IgA immune complexes in vascular walls activate the complement system leading to vascular inflammation and damage
what are the differences between Granulomatosis with Polyangiitis and Microscopic Polyangiitis?
The presentation of microscopic polyangiitis is similar to that of Wegener granulomatosis, but it does not affect vessels in the upper and lower respiratory tract (no sinusitis or rhinitis), does not involve granuloma formation, and is associated with pANCA, not cANCA.
Both diseases present very similar to each other with necrotizing vasculitis of small vessels, constitutional symptoms, potential renal involvement, skin lesions, cardiac involvement, or ocular involvement
what is that?!
these are all typical findings of Kawasaki disease
this is a clinical diagnosis that is common in young children, specifically asian children. the diagnosis requires fever for at least 5 days as well as evidence of some of the symptoms shown in the image
what we are seeing is starting at a, conjunctivitis, 'strawberry tongue', trunk/perineum rash, erythema and edema of hands and feet, reactivation of BCG scar, perianal erythematous desquamation
A 45-year-old man with asthma comes to the physician because of a 1-month history of progressively worsening shortness of breath and cough.
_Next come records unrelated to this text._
Lemma winner_survives_witness :
  let a := mk 5 "user_1" 0 0 2 Replace "int" "long" in
  let b := mk 6 "user_2" 0 8 9 Replace "10" "22" in
  let c := mk 7 "user_3" 0 8 8 Replace "1" "7" in
  resolve [a; b; c] !! 2 = Some true /\ In c (collect [a; b; c] (resolve [a; b; c])).
Proof.
  intros a b c.
  apply (winner_survives [a; b; c] 2 c); [reflexivity | reflexivity |].
  intros [|[|[|m]]] u Hne Hu _ Hov; try lia.
  - injection Hu as <-. discriminate Hov.
  - injection Hu as <-. reflexivity.
  - discriminate Hu.
Defined.

End ResolveFacts.

(** ** crdt.cpp: last-writer-wins, comparison by comparison *)

Module LwwFacts.
Import UpdateExt Crdt CrdtFacts ResolveFacts.




End LwwFacts.

(** ** crdt.cpp: coalescing, grouping and ordering of the survivors *)

Module CoalesceFacts.
Import UpdateExt Crdt CrdtFacts MergeFacts.

(** What coalescing may do to one operation: it stays where it is, with its
    author, columns and kind; its old text is kept or replaced by the
    marker. *)
Definition same_place (a a' : UpdateExt.t) : Prop :=
  line a' = line a /\ uid a' = uid a /\ cs a' = cs a /\ ce a' = ce a /\
  op a' = op a /\ (old_text a' = old_text a \/ old_text a' = MERGED).

Lemma same_place_refl a : same_place a a.
Proof. unfold same_place. tauto. Qed.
He also has a history of chronic sinusitis and foot drop. Current medications include an albuterol inhaler and inhaled corticosteroid. Physical examination shows diffuse wheezing over both lung fields and tender subcutaneous nodules on both elbows. Laboratory studies show a leukocyte count of 23,000/mm3 with 26% eosinophils and a serum creatinine of 1.7 mg/dL. Urine microscopy shows red blood cell casts. What is the most likely diagnosis?
Eosinophilic granulomatosis with polyangiitis
This patient has features of both upper and lower respiratory disease (sinusitis and asthma), peripheral neuropathy (foot drop), peripheral eosinophilia, and glomerulonephritis (RBC casts, elevated creatinine)
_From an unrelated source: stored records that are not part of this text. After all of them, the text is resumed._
(** The label is the only field that the labelling function reaches. *)
Lemma analyzeVendor_withoutType parseDate now f g entry :
  option_map withoutType (analyzeVendor parseDate f now entry)
  = option_map withoutType (analyzeVendor parseDate g now entry).
Proof.
  destruct entry as [vendor invs]. unfold analyzeVendor.
  destruct (Z.of_nat (List.length invs) <? 2); [reflexivity|].
  destruct (isExcluded _); [reflexivity|].
  destruct (validGroups _) as [|[avgDay group] others]; [reflexivity|].
  destruct (isMonthlyConsistent parseDate _); [|reflexivity].
  unfold withoutType.
  cbn [negb option_map RecurringExpense.vendor
       RecurringExpense.avgAmount RecurringExpense.dayOfMonth
       RecurringExpense.frequency RecurringExpense.lastDate
       RecurringExpense.category RecurringExpense.nextExpected].
  reflexivity.
Qed.

Lemma push_loop_map {E C D} (h : C -> D) (f : E -> option C) (l : list E) :
  forall acc,
    map h (fold_left (fun acc e => pushSome acc (f e)) l acc)
    = fold_left (fun acc e => pushSome acc (option_map h (f e))) l (map h acc).
Proof.
  induction l as [|e l IH]; intros acc; simpl; [reflexivity|].
  rewrite IH. f_equal. destruct (f e); simpl; [|reflexivity].
  now rewrite map_app.
Qed.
A 5-year-old boy is brought to the physician by his parents because of a 4-day history of arthralgia, abdominal pain, and lesions on his arms and legs. Ten days ago, he had an upper respiratory tract infection. A photograph of his right leg is shown. What is the likely diagnosis?
IgA Vasculitis (aka Henoch-Schonlein purpura)
The onset of abdominal pain, arthralgia, and purpura several days after an infection in a child < 10 years of age should raise suspicion of IgA vasculitis, also known as Henoch-Schonlein purpura.